オレスにびっくりするトリエラ先輩を、ワンダ先輩が腕を掴んで確保。

キリル先輩は止めず、僕に聞いて来た。

「貴人は二人のはずだ。もう一人の足止めはどうする?」

「先生がしてくれると思いたいですけど、一応僕のほうでも準備しておきます」

そう言って、色々騒ぎ始めた先輩たちの教室を後にする。

もう一人を足止めする方策を考えながら、僕は自分の教室に向かった。

「もう、おっそーい!」

「ようやく来たな!」

教室に陣取る紫色と紺色の竜人は、昨日と違う装飾品着けてるのにきらきらしいのは変わらない。

うん、すでにいたよ。

がっくりする僕に、教卓では同じようにがっくりしてるヴラディル先生が目に入った。

「あの、先生?」

「すまん、押し切られた。せめてウィーがいたら止められたんだが」

やっぱり二人同時に止めるのは無理らしい。

僕はしょうがなく、昨日もらった笛を取り出して吹く。

僕としては音が鳴らないと思ったんだけど、ヴラディル先生もラトラスもネヴロフも、揃って被毛のある耳を動かした。
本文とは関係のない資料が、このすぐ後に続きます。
Lemma range_of_spec text base k :
  bytes text -> range_of text = Some (base, k) ->
  bytes base /\ 0 <= k <= width base /\ (length base = 4%nat \/ length base = 16%nat).
Proof.
  intros Ht H.
  assert (exists addr, bytes addr /\ address_of addr = Some base /\ 0 <= k <= width base) as (addr & Hbytes & Ha & Hk).
  { assert (0 <= width base) by (unfold width; pose proof (zlen_nonneg base); lia).
    destruct (ngx_strlchr text 47) as [[addr mask]|] eqn:Es.
    - destruct (range_slash _ _ _ Ht Es) as [Hbytes E]. rewrite E in H.
      destruct (address_of addr) eqn:Ha; [|done]. cbn in H. destruct (decimal mask) eqn:Hd; [|done]. cbn in H.
      apply decimal_nonneg in Hd as [Hd _]. destruct (Z.leb_spec z (width l)); [|done]. injection H as -> ->. eauto.
    - rewrite (range_plain _ Es) in H. destruct (address_of text) eqn:Ha; [|done]. cbn in H.
      injection H as -> <-. exists text. split; [done|]. split; [done|lia]. }
  apply address_of_spec in Ha as [Hb [(Hl & _)|(Hl & _)]]; auto.
Qed.

Lemma cidr_of_matches sa sa' text base k :
  sock_ok sa -> unmap sa = Ok sa' -> bytes text -> range_of text = Some (base, k) ->
  cidr_matches sa' (cidr_of base k) = in_text sa text.
Proof.
  intros Hs Hu Ht Hr. destruct (unmap_spec sa Hs) as (sa'' & Hu' & Hsa). rewrite Hu in Hu'. injection Hu' as <-.
  apply range_of_spec in Hr as Hbase; [|done]. destruct Hbase as (Hb & Hk & Hl). unfold in_text. rewrite Hr. unfold width, zlen in Hk.
  unfold cidr_of. destruct sa' as [a port|p port|path].
  - destruct Hsa as (p & -> & Hpb & Hpl & ->). rewrite Hpl.
    destruct Hl as [Hl|Hl]; rewrite Hl; cbn [Nat.eqb]; [|done]. by rewrite cidr_in_matches by (done || lia).
  - destruct Hsa as (-> & Hpb & Hpl). rewrite Hpl.
    destruct Hl as [Hl|Hl]; rewrite Hl; cbn [Nat.eqb]; [done|]. by rewrite cidr_in6_matches by (done || lia).
  - rewrite Hsa. by destruct (Nat.eqb (length base) 4).
Qed.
ちなみにイルメとウー・ヤー、エフィは、すでに九尾の貴人の猛攻撃にさらされた後らしくぐったりしてる。

何があったんだろう?

「あ、ヨトシペ来るまで大人しくしていてくださると助かります」

僕の言葉に、じりじり寄って来てた九尾の貴人が止まる。

「ぐ、今吹いたそれは犬笛か」

「ヨッティ山に行ってないかしら?」

うん、残念ながら学園にいたようだ。

何処からきたのか、廊下の窓から入って来たヨトシペが見える。

疲れた様子のヴラディル先生と、苦笑いの貴人を見ても、ヨトシペは尻尾を振っていた。